Oklahoma ran only 58 plays, the product of scoring awfully quick on several occasions. The Sooners (4-0, 1-0) averaged 7.4 yards per snap, the most allowed by West Virginia since Waco 2013.

Oklahoma coach Bob Stoops knew Baker Mayfield needed to make the Mountaineers pay for their risk-taking nature.

“The way (West Virginia) comes at you defensively, they’re going to get their plays,” Stoops said. “They pressure you and junk-up some of the run game. But then you have to get your big plays on them, and we did.”

Shepard turned a third-and-5 into disaster by turning around Terrell Chestnut on a double-move.

“They caught us in a pressure, double-moved us and had too much time to throw the ball,” Gibson said. “I don’t put that on the DB—that’s on the blitz. Now, could we have had a little better technique? Yeah.”

And the run by Mixon straight up the middle that ballooned the lead to 24-7?

“We knew it was a run. We knew what was coming, got (the call) out to the kids and we just couldn’t make a play,” Gibson said. “We got a guy cutoff who should’ve been right where it hit us. We got washed down in it too far, and they split us.”

In the third quarter came a few moments of recovery: WVU holding the Sooners to 26 yards over four series and forcing a fumble.
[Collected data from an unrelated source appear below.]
End WithTypes.

Arguments mk {T unknown} _ _ _.
Arguments expectedResponseType {T unknown} _.
Arguments packValue {T unknown} _ _.
Arguments unpackValue {T unknown} _ _.
Arguments JsonRequestBody {unknown} _.
Arguments mkResponse {unknown} _.
Arguments json {unknown} _.
Arguments pack {T unknown} _ _.
Arguments unpack {T unknown} _ _.

End ValueMapper.

(* ===================================================================== *)
(** * Sample objects                                                      *)
(* ===================================================================== *)

(** Checks that reject every value, and checks that reject [null] only. *)
Definition rejecting_checks : Checks :=
  {| Checks_validate := fun _ => invalid "rejected" |}.

Definition non_null_checks : Checks :=
  {| Checks_validate := fun v => if is_null v then invalid "null" else valid |}.

(** A generic field class (no key kind) whose default blank value is the
    empty string, and a key-capable one whose default is [null]. *)
Definition string_class : FieldClass unit := generic_class (VStr "").

Definition key_class : FieldClass unit :=
  {| class_defaultBlankValue := VNull; class_keyKind := Some tt |}.

(** [new C()], [new C(undefined, { checks })] and
    [new C(undefined, { isOptional: true, checks })]. *)
Definition plain_field (c : FieldClass unit) : AnyField unit :=
  AnyField_constructor c None None.

Definition checked_field (c : FieldClass unit) (ch : Checks) : AnyField unit :=
  AnyField_constructor c None
    (Some {| FieldOpts.blankValue := None;
             FieldOpts.isReadable := None; FieldOpts.isWritable := None;
             FieldOpts.useAsKey := None; FieldOpts.isNullable := None;
             FieldOpts.isOptional := None; FieldOpts.checks := Some ch |}).

Definition optional_checked_field (c : FieldClass unit) (ch : Checks)
  : AnyField unit :=
  AnyField_constructor c None
    (Some {| FieldOpts.blankValue := None;
             FieldOpts.isReadable := None; FieldOpts.isWritable := None;
             FieldOpts.useAsKey := None; FieldOpts.isNullable := None;
             FieldOpts.isOptional := Some true; FieldOpts.checks := Some ch |}).

(** [new C(undefined, { useAsKey: true })] *)
Definition marked_key_field (c : FieldClass unit) : AnyField unit :=
  AnyField_constructor c None
    (Some {| FieldOpts.blankValue := None;
             FieldOpts.isReadable := None; FieldOpts.isWritable := None;
             FieldOpts.useAsKey := Some true; FieldOpts.isNullable := None;
             FieldOpts.isOptional := None; FieldOpts.checks := None |}).

(** A heuristic that scores a field by the length of its name. *)
Definition name_length_heuristic (hints : string) : Likelihood.t :=
  Likelihood.implicit (Z.of_nat (String.length hints)).

(** A store with one plain string field, at address 0. *)
Definition one_field_world : world unit :=
  {| heap := [plain_field string_class]; console := [] |}.

(** A manager whose key property is [id], of some integer kind. *)
Definition id_manager : CollectionManager.t unit :=
  {| CollectionManager._interpreter :=
       {| CollectionManager.findKey := Returns ("id", tt);
          CollectionManager.interpreter_createInstance := fun _ => ∅ |};
     CollectionManager._key := "id";
     CollectionManager._keyKind := tt |}.

Definition unsaved_item : gmap string value :=
  {[ "id" := VNull; "name" := VStr "x" ]}.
Suddenly the game was competitive again at 27-24, and Oklahoma was backed up at its 5. This looked like winning time, until the defense relapsed and watch Duron Neal streak behind the secondary on a 71-yard score.

It was the fourth touchdown drive that consumed five or less plays.

“We were in a Cover 3. They ran a screen-and-go and we had our eyes in the wrong place,” Gibson said.

Safety Karl Joseph made his nation-leading fifth interception and two more head-snapping hits, but Saturday was completely unsatisfying for the senior. The holes Georgia Southern and Maryland couldn’t exploit, Oklahoma did.

“Going against teams like we did early in the season, you can afford some mistakes. But against guys like (Oklahoma) you can’t. Not when you’re playing this kind of talent,” Joseph said.

“We knew the Big 12 was going to be more challenging than the nonconference. We knew we had to pick it up.”

The picking up now involves restoring confidence in time for a month that includes three more ranked opponents.

Oklahoma receiver Durron Neal races for a 71-yard touchdown during a 44-24 win over West Virginia on Saturday.